At the State Board of Education meeting, Department of Education officials summarized the department’s recent staffing additions, legislative implementation supports and new programs for the 2025–26 school year.
Director’s highlight: the department welcomed Todd Abramson as a new board member (term began July 1) and reported more than 30 new special education team hires as of July 1. It also announced three senior leaders joining the department: John Elgin (chief of staff), Dr. Lisa Breitfelder (central special education division administrator) and Dr. Corey Seymour (chief of school improvement).
Math and literacy supports: the department published its annual “letter to the field” summarizing education legislation from the 2025 session of the 90th General Assembly and posted implementation supports online, including named points of contact. As part of the Math Counts Act implementation, the department launched four statewide supports for evidence‑based K–6 math instruction: (1) an approved state list of math screening and progress monitoring tools; (2) a model state personalized math plan; (3) a comprehensive state math plan and executive summary emphasizing standards‑aligned high‑quality instructional materials and curriculum‑aligned professional learning; and (4) the Build Math Minds K–6 statewide professional learning program.
The department also announced a first‑in‑the‑nation statewide partnership with National Math Stars to identify mathematically exceptional students. After a nomination round, 433 students applied nationally; 389 finalists were selected nationally and 57 finalists are from Iowa — nearly 15% of the national pool and about 40% of Midwest finalists — and the program will provide individualized coaching through grade 12.

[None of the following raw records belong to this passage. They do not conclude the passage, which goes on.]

(** X17.  The [bread] that comes right after a [brelse] does not
    recycle the buffer just released.  When [brelse] has released a
    buffer for good, the buffer is at the front of its bucket; a [bread]
    run on the state [brelse] has left, while the bucket has another
    buffer without holder, returns the released buffer only for the block
    the buffer already holds.  Later calls reorder the bucket, and this
    says nothing about them. *)
Theorem released_buffer_not_recycled_next (s : bcache) (bk : list (list nat))
    (me : Z) (j : nat) (bf : buf) (l1 l2 : list nat) :
  rep s bk -> deref s (Buf j) = Some bf ->
  bk !! Z.to_nat (hash_val (blockno bf)) = Some (l1 ++ j :: l2) ->
  holding me (lock bf) = true -> refcnt bf = 1 ->
  exists s',
    brelse me (Buf j) s = Ret tt s' /\
    rep s' (<[Z.to_nat (hash_val (blockno bf)) := j :: l1 ++ l2]> bk) /\
    forall x you ticks d bn s'',
      x ∈ l1 ++ l2 -> unused s x = true ->
      bread you ticks d bn s' = Ret (Buf j) s'' ->
      d = dev bf /\ bn = blockno bf.
Proof.
  intros Hrep Hbf Hl Hhold Hrc.
  destruct (brelse_holding s bk me j bf l1 l2 Hrep Hbf Hl Hhold)
    as (s' & Hrun & _ & _ & Hpl & Hrep').
  rewrite Hrc in Hrep'. change (wrap32 (1 - 1) =? 0) with true in Hrep'.
  cbv iota in Hrep'.
  set (h := Z.to_nat (hash_val (blockno bf))) in *.
  set (bk' := <[h := j :: l1 ++ l2]> bk) in *.
  exists s'. split; [done|]. split; [done|].
  intros x you ticks d bn s'' Hx Hux Hread.
  assert (Hlt : (h < length bk)%nat) by by eapply lookup_lt_Some.
  assert (Hh' : bk' !! h = Some (j :: l1 ++ l2))
    by by apply list_lookup_insert_eq.
  assert (Hpj : payload_of s' (Buf j) = Some (released (payload bf))).
  { rewrite (changed_at_same s s' (Buf j) released (payload bf) Hpl); [done|].
    unfold payload_of. by rewrite Hbf. }
  destruct (bread_ret_inv s' bk' you ticks d bn _ s'' Hrep' Hread)
    as (lh & j' & pb & f & bk2 & evs & Hlh & [= <-] & Hch & _ & _ & Hway & _).
  destruct Hway as [(Hfind & _)|(Hfind & _ & _ & i & a & c & Hi & Hli & _)].
  - apply find_some in Hfind as [_ Hkey].
    rewrite (holds_block_key _ _ _ _ _ Hpj) in Hkey.
    apply andb_prop in Hkey as [Hd Hb].
    apply Z.eqb_eq in Hd, Hb. split; symmetry; [exact Hd | exact Hb].
  - exfalso.
    unfold bget_choice in Hch. rewrite Hlh in Hch.
    simpl default in Hch. rewrite Hfind in Hch.
    destruct (bget_evict s' bk' lh you 0 d bn j Hrep' Hlh Hfind Hch)
      as (bs1 & i' & bs2 & a' & c' & s2 & _ & _ & Hli' & _ & Hnone & _).
    assert (i' = h) as ->.
    { eapply (rep_same_bucket s' bk' i' h); eauto.
      - apply elem_of_app. right. by left.
      - by left. }
    assert (E : a' ++ j :: c' = [] ++ j :: (l1 ++ l2)) by (simpl; congruence).
    assert (Hnd : NoDup (a' ++ j :: c'))
      by (destruct Hrep' as [_ [Hn _]]; eauto).
    destruct a' as [|a0 a'].
    + simpl in E. injection E as ->.
      assert (Hxu : unused s' x = true).
      { assert (Hne : x <> j).
        { intros ->. simpl in Hnd. by apply NoDup_cons in Hnd as [Hnin _]. }
        rewrite <- Hux. symmetry. apply unused_same_payload.
        by apply (changed_at_other _ _ _ _ (Buf x) Hpl); congruence. }
      apply (proj1 (find_None_iff _ _)) with (x := x) in Hnone;
        [congruence|]. by apply elem_of_rev.
    + simpl in E. injection E as -> E. simpl in Hnd.
      apply NoDup_cons in Hnd as [Hnin _]. apply Hnin.
      apply elem_of_app. right. by left.
Qed.

(** ** The caches of the examples *)

(** A cache of thirteen short lists at hand is well formed: checked
    buffer by buffer. *)
Ltac check_coherent :=
  intros i l j b Hl Hj Hb Hlive;
  do 13 (destruct i as [|i];
         [injection Hl as <-;
          repeat (apply elem_of_cons in Hj as [->|Hj];
                  [vm_compute in Hb; injection Hb as <-;
                   first [ discriminate Hlive
                         | split; vm_compute; reflexivity ] |]);
          apply elem_of_nil in Hj; destruct Hj |]);
  discriminate Hl.
(** C2 (as the code has it).  For every received event
    [IFNAME=<iface> <tag>rest] that leaves at least one byte of the caller's
    array unused, the event delivered by [wifi_wait_for_event] is
    [IFNAME=<iface> rest]: the bracketed level tag is removed and the
    [IFNAME=<iface> ] prefix is kept; the returned count is the length of
    that string. *)
Theorem C2_ifname_event_loses_only_tag primary_iface iface tag rest buf :
  no_NUL iface -> ~ In " "%char iface ->
  no_NUL tag -> ~ In ">"%char tag ->
  no_NUL rest ->
  length (IFNAME ++ iface ++ chars " <" ++ tag ++ chars ">" ++ rest) + 2
    <= length buf ->
  delivered (wifi_wait_for_event true primary_iface
               (received (IFNAME ++ iface ++ chars " <" ++ tag ++ chars ">" ++ rest))
               buf)
  = Done (IFNAME ++ iface ++ chars " " ++ rest,
          Z.of_nat (length (IFNAME ++ iface ++ chars " " ++ rest))).
Proof.
  intros Hi Hisp Ht Htgt Hr Hlen.
  set (ev := IFNAME ++ iface ++ chars " <" ++ tag ++ chars ">" ++ rest) in *.
  set (P1 := IFNAME ++ iface).
  assert (Hev : ev = P1 ++ " "%char :: "<"%char :: tag ++ ">"%char :: rest).
  { unfold ev, P1. rewrite <- !app_assoc. reflexivity. }
  clearbody ev.
  unfold wifi_wait_for_event, wifi_wait_on_socket, received.
  cbn [negb rx_result rx_data].
  change ((0 =? -2)%Z) with false. change ((0 <? 0)%Z) with false. cbv iota.
  replace (length buf - 1 <? length ev) with false
    by (symmetry; apply Nat.ltb_ge; lia).
  destruct (skipn_two_more buf (length ev) Hlen) as [a [b [tl Hsk]]].
  assert (Hbuflen : length buf = length ev + S (S (length tl))).
  { pose proof (length_skipn (length ev) buf) as E. rewrite Hsk in E.
    simpl in E. lia. }
  rewrite Hsk, store_at_end, bind_Done.
  replace ((0 =? 0)%Z && (length ev =? 0)) with false.
  2:{ symmetry. apply andb_false_iff. right. apply Nat.eqb_neq.
      rewrite Hev, length_app. simpl. lia. }
  (* the array now holds the event followed by NUL *)
  set (buf1 := ev ++ NUL :: b :: tl).
  assert (Hb1 : buf1 =
                P1 ++ " "%char :: "<"%char :: tag ++ ">"%char :: rest ++ NUL :: b :: tl).
  { unfold buf1. rewrite Hev. rewrite <- !app_assoc. cbn [app].
    rewrite <- !app_assoc. reflexivity. }
  assert (Hpre : strncmp_eq buf1 IFNAME IFNAMELEN = true)
    by (rewrite Hb1; unfold P1; rewrite <- app_assoc; reflexivity).
  rewrite Hpre.
  (* strchr(buf, ' ') *)
  assert (HP1 : Forall (fun x => x <> " "%char /\ x <> NUL) P1).
  { unfold P1. apply Forall_app. split.
    - repeat constructor; discriminate.
    - apply Forall_avoid; assumption. }
  assert (Hm : strchr buf1 0 " " = Done (Some (length P1))).
  { unfold strchr. cbn [skipn]. rewrite Hb1.
    rewrite (strchr_from_skip _ _ _ _ HP1), strchr_from_hit. reflexivity. }
  rewrite Hm, bind_Done.
  (* match[1] *)
  assert (Hc : load buf1 (length P1 + 1) = Done "<"%char).
  { unfold load. rewrite Hb1.
    replace (P1 ++ " "%char :: "<"%char :: tag ++ ">"%char :: rest ++ NUL :: b :: tl)
      with ((P1 ++ [" "%char]) ++ "<"%char :: tag ++ ">"%char :: rest ++ NUL :: b :: tl)
      by (rewrite <- app_assoc; reflexivity).
    replace (length P1 + 1) with (length (P1 ++ [" "%char]))
      by (rewrite length_app; reflexivity).
    rewrite nth_error_exact. reflexivity. }
  rewrite Hc, bind_Done. change (Ascii.eqb "<" "<") with true. cbv iota.
  (* strchr(match + 2, '>') *)
  set (P2 := P1 ++ [" "%char; "<"%char]).
  assert (Hb2 : buf1 = P2 ++ tag ++ ">"%char :: rest ++ NUL :: b :: tl).
  { rewrite Hb1. unfold P2. rewrite <- app_assoc. reflexivity. }
  assert (HP2 : length P2 = length P1 + 2)
    by (unfold P2; rewrite length_app; reflexivity).
  assert (Hm2 : strchr buf1 (length P1 + 2) ">" = Done (Some (length P1 + 2 + length tag))).
  { unfold strchr. rewrite <- HP2, Hb2, skipn_exact.
    rewrite (strchr_from_skip _ _ _ _ (Forall_avoid _ _ Htgt Ht)), strchr_from_hit.
    reflexivity. }
  rewrite Hm2, bind_Done.
  (* the new count and the move *)
  assert (Hevlen : length ev = length P1 + 2 + length tag + 1 + length rest).
  { rewrite Hev. rewrite length_app. cbn [length]. rewrite length_app.
    cbn [length]. lia. }
  replace (length ev - (length P1 + 2 + length tag - length P1))
    with (length P1 + 1 + length rest) by lia.
  replace (length P1 + 1 + length rest - length P1 + 1) with (length rest + 2) by lia.
  set (P3 := P2 ++ tag ++ [">"%char]).
  assert (Hb3 : buf1 = P3 ++ rest ++ NUL :: b :: tl).
  { rewrite Hb2. unfold P3. rewrite <- !app_assoc. reflexivity. }
  assert (HP3 : length P3 = length P1 + 2 + length tag + 1).
  { unfold P3. rewrite !length_app, HP2. simpl. lia. }
  assert (Hmv : exists junk,
             memmove buf1 (length P1 + 1) (length P1 + 2 + length tag + 1)
                     (length rest + 2)
             = Done ((P1 ++ [" "%char]) ++ (rest ++ [NUL; b]) ++ junk)).
  { unfold memmove.
    assert (Hl1 : length buf1 = length ev + S (S (length tl))).
    { unfold buf1. rewrite length_app. reflexivity. }
    replace ((length P1 + 2 + length tag + 1 + (length rest + 2) <=? length buf1) &&
             (length P1 + 1 + (length rest + 2) <=? length buf1)) with true.
    2:{ symmetry. apply andb_true_iff. split; apply Nat.leb_le; lia. }
    eexists. f_equal. f_equal.
    - rewrite Hb1.
      replace (P1 ++ " "%char :: "<"%char :: tag ++ ">"%char :: rest ++ NUL :: b :: tl)
        with ((P1 ++ [" "%char]) ++ "<"%char :: tag ++ ">"%char :: rest ++ NUL :: b :: tl)
        by (rewrite <- app_assoc; reflexivity).
      replace (length P1 + 1) with (length (P1 ++ [" "%char]))
        by (rewrite length_app; reflexivity).
      apply firstn_exact.
    - f_equal. rewrite <- HP3, Hb3, skipn_exact.
      replace (rest ++ NUL :: b :: tl) with ((rest ++ [NUL; b]) ++ tl)
        by (rewrite <- app_assoc; reflexivity).
      replace (length rest + 2) with (length (rest ++ [NUL; b]))
        by (rewrite length_app; reflexivity).
      apply firstn_exact. }
  destruct Hmv as [junk Hmv]. rewrite Hmv, bind_Done.
  unfold delivered. rewrite bind_Done. cbn [fst snd].
  f_equal.
  replace ((P1 ++ [" "%char]) ++ (rest ++ [NUL; b]) ++ junk)
    with ((IFNAME ++ iface ++ chars " " ++ rest) ++ NUL :: b :: junk).
  2:{ unfold P1. rewrite <- !app_assoc. reflexivity. }
  rewrite c_str_terminated.
  - f_equal. f_equal. unfold P1. rewrite !length_app. simpl. lia.
  - repeat apply no_NUL_app; try assumption;
      intros Hin; simpl in Hin; repeat destruct Hin as [Hin|Hin];
        try discriminate; try contradiction.
Qed.

Definition raw_connected : cstring :=
  chars "IFNAME=wlan0 <3>CTRL-EVENT-CONNECTED - foo".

Professional development and guidance: the department released a statewide guide to required professional development under state and federal law, added new online courses (FERPA/PPRA/HIPAA and COPPA privacy protections, anti‑discrimination and free speech/intellectual freedom, at‑risk/dropout prevention, school bus driver training), and published an official AEA‑approved list of 53 unique professional development courses (three rounds of submissions). The department also launched the Build Math Minds professional learning registration statewide.
Grants and programs: the department awarded more than $2,000,000 in competitive grants to eight districts to establish therapeutic classrooms serving pre‑K–12 students; those districts include Cedar Rapids, Cherokee, Davenport, Durant, Keokuk, Pella, Spencer and one listed as ‘Bond to grama’ in the materials. The awards will create 17 new student classrooms to serve approximately 150 students across five behavioral health districts. The department also awarded $258,000 through the Local College and Career Access Network (LCAN) to five communities for 2025–26.
Other implementation work: the department facilitated a multi‑agency webinar on school emergency operations plan revisions and electronic device use policy updates with the Governor’s School Safety Bureau and local law enforcement; posted a recorded webinar; and announced upcoming events and advisory committee meetings. The department also highlighted that license plate design finalists are on display and that the new specialty plate is available on the Iowa DOT website, with proceeds supporting districts with high per‑pupil transportation costs, many of which are rural.
Board discussion covered program details and follow‑up items such as the timeline and virtual/in‑person mix for National Math Stars supports and requests for further breakdowns of new superintendent hiring origins and district‑level grant details. Department staff agreed to follow up on specific questions.